Necrotising fasciitis is a fast-moving disease that can be fatal. Chris Barton, of the New Zealand Herald, investigates the spread of the so-called "flesh-eating bacteria".

Necrotising fasciitis. Words you really don't want to hear when you turn up at hospital with a small cut or abrasion that's causing a preposterous amount of pain.

Recognised since the 18th century as phagedena, and also described as a variety of gangrenes - hospital, gas, Meleney's, Fournier's - necrotising fasciitis usually features in today's media reports alongside "flesh-eating bacteria".

Bacteria are involved but they don't eat anything, preferring instead to release toxins which kill human cells.

That's the necrotising bit.

While flesh dies, it's well below the skin's layers - the fibrous stuff that surrounds organs, muscle and bone - the fascia.

When necrotising fasciitis gets hold, it spreads very quickly and can be fatal.

If the bacteria get into the blood it can lead to toxic shock syndrome, which can rapidly result in stupor, coma, multi-organ failure and death.

Fortunately, it's quite rare.

Unfortunately, in a relatively short space of time, there's been a fivefold increase in its incidence.

"We are now seeing around 80 necrotising fasciitis cases a year - a rate of two per 100,000 - compared with the early '90s when we had an average of 13 hospitalised cases a year," Assoc Prof Michael Baker, of the Department of Public Health at Otago University, says.

"An extremely rare disease is now a far less rare disease."

Prof Baker is co-author of a study, supported by the Ministry of Health, which took a wider look at the changing epidemiology of necrotising fasciitis and serious skin infections in New Zealand.

National hospitalisation and mortality records, plus 300 patient files from 1990 to 2006, showed there was, on average, a 21% chance of dying from the disease.

Prof Baker doesn't have an explanation, but says whenever there is a change in incidence a trinity of factors - host, organism and environment - comes into play.

"A possible change in the organism is probably one of the first hypotheses you're going to think about. These bugs that invade our bodies have the ability to surprise us. They can evolve very swiftly, and they can become more virulent."

Males are about 40% more likely to get the disease, Maori 85% and Pacific people about 135%.

Those aged under 10 are least likely to get the disease, and those aged 70 and above have 20 times more risk.

Prof Baker says ethnicity is often a marker for other things.

"We know there are big socio-economic and health inequalities in these groups, and this really does suggest basic health determinants are operating."

Further analysis is needed to look at things such as housing conditions, income, access to medical care and nutrition.
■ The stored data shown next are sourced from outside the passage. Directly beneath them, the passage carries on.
(** X13: [addPlayerToRoom] returns [false] and changes nothing when the
    room is unknown, when it already has [maxPlayers] players or more,
    or when its status is not [waiting]; this holds whoever the player
    is, so a player who is already in a full room cannot re-join it. *)
Theorem addPlayerToRoom_refuses st roomId player now :
  (rooms_get st roomId = None ∨
   ∃ room, rooms_get st roomId = Some room ∧
           (GameRoom.maxPlayers room
              ≤ Z.of_nat (length (GameRoom.players room)) ∨
            GameRoom.status room ≠ waiting)) →
  addPlayerToRoom st roomId player now = (st, Returned false).
Proof.
  unfold addPlayerToRoom. intros [Hget|(room & Hget & Hno)]; rewrite Hget; [done|].
  destruct (_ <=? _) eqn:Hfull; [done|]. apply Z.leb_gt in Hfull.
  destruct Hno as [?|Hst]; [lia|]. by rewrite bool_decide_eq_false_2.
Qed.

(** X14: on a [waiting] room with fewer than [maxPlayers] players
    [addPlayerToRoom] returns [true].  A player whose id is new to the
    room is appended at the end with score 0, the room's
    [shotsPerPlayer], connected and without the turn, whatever the
    caller put in those fields.  A player whose id is already in the
    room replaces the first player with that id, in place, with the
    room's [shotsPerPlayer] and connected, and with the score and
    [isCurrentTurn] the caller gave.  The other players, the room's
    other fields and the other rooms are as before. *)
Theorem addPlayerToRoom_joins st roomId player now room :
  rooms_get st roomId = Some room →
  GameRoom.status room = waiting →
  Z.of_nat (length (GameRoom.players room)) < GameRoom.maxPlayers room →
  ∃ st' room',
    addPlayerToRoom st roomId player now = (st', Returned true) ∧
    rooms_get st' roomId = Some room' ∧
    (∀ k, k ≠ roomId → rooms_get st' k = rooms_get st k) ∧
    GameRoom.status room' = waiting ∧
    GameRoom.currentPlayerIndex room' = GameRoom.currentPlayerIndex room ∧
    GameRoom.hostId room' = GameRoom.hostId room ∧
    GameRoom.lastActivity room' = now ∧
    same_settings room room' ∧
    ((∀ q, q ∈ GameRoom.players room → Player.id q ≠ Player.id player) →
     GameRoom.players room' =
       GameRoom.players room ++
         [Player.mk (Player.id player) (Player.name player)
            (Player.walletAddress player) 0 (GameRoom.shotsPerPlayer room)
            true false]) ∧
    (∀ i q, find_player (Player.id player) (GameRoom.players room)
            = Some (i, q) →
     GameRoom.players room' =
       <[i := Player.mk (Player.id player) (Player.name player)
                (Player.walletAddress player) (Player.score player)
                (GameRoom.shotsPerPlayer room) true
                (Player.isCurrentTurn player)]> (GameRoom.players room)).
Proof.
  intros Hget Hst Hroom. unfold addPlayerToRoom. rewrite Hget, Hst.
  assert ((GameRoom.maxPlayers room
             <=? Z.of_nat (length (GameRoom.players room))) = false) as ->
    by (apply Z.leb_gt; lia).
  simpl. eexists _, _. split; [done|]. split; [apply rooms_get_set_eq|].
  split; [intros k Hk; by apply rooms_get_set_ne|].
  unfold same_settings. simpl. split_and!; try done.
  - intros Hnew. apply find_player_None in Hnew. by rewrite Hnew.
  - intros i q ->. done.
Qed.

(** X16: [updatePlayerInRoom] returns [false] and changes nothing when
    the room is unknown or has no player with the id of the given
    player.  Otherwise it returns [true] and puts the given player, as
    it is, in the place of the first player with that id: no check of
    turn, score, shots or connection is made, and everything else but
    [lastActivity] is as before. *)
Theorem updatePlayerInRoom_replaces_one :
  (∀ st roomId updatedPlayer now,
     (rooms_get st roomId = None ∨
      ∃ room, rooms_get st roomId = Some room ∧
              ∀ q, q ∈ GameRoom.players room →
                   Player.id q ≠ Player.id updatedPlayer) →
     updatePlayerInRoom st roomId updatedPlayer now = (st, Returned false)) ∧
  (∀ st roomId updatedPlayer now room i q,
     rooms_get st roomId = Some room →
     find_player (Player.id updatedPlayer) (GameRoom.players room)
       = Some (i, q) →
     ∃ st' room',
       updatePlayerInRoom st roomId updatedPlayer now = (st', Returned true) ∧
       rooms_get st' roomId = Some room' ∧
       (∀ k, k ≠ roomId → rooms_get st' k = rooms_get st k) ∧
       GameRoom.players room' !! i = Some updatedPlayer ∧
       (∀ j, j ≠ i →
             GameRoom.players room' !! j = GameRoom.players room !! j) ∧
       length (GameRoom.players room') = length (GameRoom.players room) ∧
       GameRoom.status room' = GameRoom.status room ∧
       GameRoom.currentPlayerIndex room' = GameRoom.currentPlayerIndex room ∧
       GameRoom.hostId room' = GameRoom.hostId room ∧
       GameRoom.lastActivity room' = now ∧
       same_settings room room').
Proof.
  split.
  - intros st roomId updatedPlayer now [Hget|(room & Hget & Hnone)];
      unfold updatePlayerInRoom; rewrite Hget; [done|].
    apply find_player_None in Hnone. by rewrite Hnone.
  - intros st roomId updatedPlayer now room i q Hget Hfind.
    unfold updatePlayerInRoom. rewrite Hget, Hfind.
    destruct (find_player_Some _ _ _ _ Hfind) as (Hi & _ & _).
    pose proof (lookup_lt_Some _ _ _ Hi) as Hlt.
    eexists _, _. split; [done|]. split; [apply rooms_get_set_eq|].
    split; [intros k Hk; by apply rooms_get_set_ne|].
    unfold same_settings. simpl. split_and!; try done.
    + by apply list_lookup_insert_eq.
    + intros j Hj. by apply list_lookup_insert_ne.
    + apply length_insert.
Qed.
"We know a lot of these cases had other chronic illnesses such as diabetes, which may predispose people to the disease, but we haven't established those associations yet."
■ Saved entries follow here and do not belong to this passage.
Lemma StronglySorted_sublist {A} (R : relation A) (l l' : list A) :
  sublist l' l -> StronglySorted R l -> StronglySorted R l'.
Proof.
  intros Hsub Hsorted. revert l' Hsub.
  induction Hsorted as [|x l Hsorted IH Hx]; intros l' Hsub.
  - apply sublist_nil_r in Hsub as ->. constructor.
  - apply sublist_cons_r in Hsub as [Hsub | (l'' & -> & Hsub)]; [by apply IH|].
    constructor; [by apply IH|].
    rewrite Forall_forall in Hx |- *. intros y Hy. apply Hx.
    by apply (elem_of_sublist l'' l).
Qed.

(** X21. [PrintTopMarkPxDiffsWithFunding] writes one row for every result,
    in the order given, whatever [minDiff] and the funding map are: it has no
    profit floor. The rows of [PrintTopMarkPxDiffsWithFundingAndFees] are
    taken from among them in the same order. A symbol without funding entry
    shows the rate zero, and the sign before the actual difference is empty
    exactly when the difference is below zero. *)
Theorem PrintTopMarkPxDiffsWithFunding_prints_every_result
    diffs fundingMap feesMap minDiff :
  let rows := PrintTopMarkPxDiffsWithFunding diffs fundingMap minDiff in
  FRow_diff <$> rows = diffs
  /\ sublist (DRow_diff <$> PrintTopMarkPxDiffsWithFundingAndFees
                              diffs fundingMap feesMap minDiff)
             (FRow_diff <$> rows)
  /\ Forall (fun row =>
       FRow_funding row
         = default noFunding (fundingMap !! DR_BaseSymbol (FRow_diff row))
       /\ (FRow_diffSign row = "" <->
           (DR_ActualDiff (FRow_diff row) <? 0) = true)) rows.
Proof.
  intros rows. subst rows. unfold PrintTopMarkPxDiffsWithFunding.
  rewrite collect_omap.
  match goal with
  | |- context [omap ?body diffs] =>
      assert (FRow_diff <$> omap body diffs = diffs) as Hall
  end.
  { induction diffs as [|d l IH]; [done|]. cbn. by f_equal. }
  split_and!.
  - exact Hall.
  - rewrite Hall. unfold PrintTopMarkPxDiffsWithFundingAndFees.
    rewrite collect_omap. apply recorded_sublist.
    intros d row. destruct (_ <? 0.06); [done|]. by intros [= <-].
  - apply Forall_forall. intros row (d & _ & [= <-])%list_elem_of_omap.
    simpl. split; [done|]. by destruct (DR_ActualDiff d <? 0).
Qed.

(** X22. The two tables with fees keep the order of the ranking they are
    given: the results of their rows form a sublist of it, so a ranking in
    descending order of percentage is printed in descending order, with
    nothing repeated that was not repeated before. Each row shows the fee
    fraction of its symbol times a hundred, and as profit the percentage
    less that. *)
Theorem printed_rows_keep_the_ranking
    (diffs : list DiffResult) (results : list RealArbitrageResult)
    (fundingMap : gmap string Funding) (feesMap : gmap string float)
    (minDiff : float) :
  let diffRows :=
    PrintTopMarkPxDiffsWithFundingAndFees diffs fundingMap feesMap minDiff in
  let realRows :=
    PrintRealArbitrageResults results fundingMap feesMap minDiff in
  sublist (DRow_diff <$> diffRows) diffs
  /\ sublist (RRow_result <$> realRows) results
  /\ (descending DR_PercentDiff diffs ->
      descending DR_PercentDiff (DRow_diff <$> diffRows))
  /\ (descending RA_PercentDiff results ->
      descending RA_PercentDiff (RRow_result <$> realRows))
  /\ Forall (fun row =>
       DRow_feesPct row
         = feeFor feesMap (DR_BaseSymbol (DRow_diff row)) * 100
       /\ DRow_actualProfit row
          = DR_PercentDiff (DRow_diff row) - DRow_feesPct row) diffRows
  /\ Forall (fun row =>
       RRow_feesPct row
         = feeFor feesMap (RA_BaseSymbol (RRow_result row)) * 100
       /\ RRow_actualProfit row
          = RA_PercentDiff (RRow_result row) - RRow_feesPct row) realRows.
Proof.
  intros diffRows realRows. subst diffRows realRows.
  unfold PrintTopMarkPxDiffsWithFundingAndFees, PrintRealArbitrageResults.
  rewrite !collect_omap.
  match goal with
  | |- context [omap ?body diffs] =>
      assert (sublist (DRow_diff <$> omap body diffs) diffs) as Hdiffs
  end.
  { apply recorded_sublist. intros d row.
    destruct (_ <? 0.06); [done|]. by intros [= <-]. }
  match goal with
  | |- context [omap ?body results] =>
      assert (sublist (RRow_result <$> omap body results) results) as Hresults
  end.
  { apply recorded_sublist. intros r row.
    destruct (_ <? 0.06); [done|]. by intros [= <-]. }
  split_and!.
  - exact Hdiffs.
  - exact Hresults.
  - unfold descending. by apply StronglySorted_sublist.
  - unfold descending. by apply StronglySorted_sublist.
  - apply Forall_forall. intros row (d & _ & Hrow)%list_elem_of_omap.
    destruct (_ <? 0.06); [done|]. by injection Hrow as <-.
  - apply Forall_forall. intros row (r & _ & Hrow)%list_elem_of_omap.
    destruct (_ <? 0.06); [done|]. by injection Hrow as <-.
Qed.

End Tables.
The research also compared the incidence of the far more common cellulitis - a skin inflammation caused by bacteria which, if it isn't treated, can develop into necrotising fasciitis.
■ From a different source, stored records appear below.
(** ** The builder *)

(** Lines 75-90. *)
Definition buildLoadBalancerName (t : defaultModelBuildTask) (scheme : string) : string :=
  let uuidHash :=
    bytes_of_string (clusterName t) ++
    bytes_of_string (GroupID_String (ID (ingGroup t))) ++
    bytes_of_string scheme in
  let uuid := EncodeToString (SHA256.Sum256 uuidHash) in
  if GroupID_IsExplicit (ID (ingGroup t)) then
    let payload :=
      ReplaceAllString invalidLoadBalancerNamePattern (Name (ID (ingGroup t))) "" in
    "k8s-" +:+ truncate 17 payload +:+ "-" +:+ truncate 10 uuid
  else
    let sanitizedNamespace :=
      ReplaceAllString invalidLoadBalancerNamePattern (Namespace (ID (ingGroup t))) "" in
    let sanitizedName :=
      ReplaceAllString invalidLoadBalancerNamePattern (Name (ID (ingGroup t))) "" in
    "k8s-" +:+ truncate 8 sanitizedNamespace +:+ "-" +:+ truncate 8 sanitizedName
      +:+ "-" +:+ truncate 10 uuid.

(** Lines 93-100: the raw schemes of the members that have the annotation. *)
Definition explicitSchemes (t : defaultModelBuildTask) : gset string :=
  foldl (λ explicitSchemes ing,
           match ParseStringAnnotation (annotationParser t) IngressSuffixScheme
                   (Annotations ing) with
           | None => explicitSchemes
           | Some rawSchema => sets_Insert explicitSchemes rawSchema
           end)
        ∅ (Members (ingGroup t)).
In 2006 there were about 7000 discharges from our hospitals with cellulitis - about 100 times more than necrotising fasciitis.

Cellulitis is also hardly ever fatal, but it too is on the increase - its incidence almost doubled between 1990 and 2006.

"We need far more regular scrutiny because this increase has really gone under the radar for many years," Prof Baker says.

Middlemore Hospital has also done some research into necrotising fasciitis, looking retrospectively at 82 patients between 2000 and 2006.

Specialists Dr David Holland and Dr Mitzi Nisbet found mortality for the disease was around 30%.

"We found it was more common in Pacific Islanders," says Dr Holland - not unexpected because the hospital is in an area with a large Pacific Island population.

Chronic renal failure and gout were independent predictors of mortality.

"Patients with these conditions and sepsis especially need early assessment, aggressive triaging and rapid intervention," says Dr Holland.

Chief adviser of Pacific Health Dr Api Talemaitoga says the Ministry of Health commissioned the report to address concerns about an apparent increase in the disease.

The concerns stemmed from a cluster of cases in 2006, when four young Samoan men were admitted to hospital with severe infections - including necrotising fasciitis that nearly killed one of the victims - after receiving traditional Samoan tattoos.

There had also been similar cases in 2002.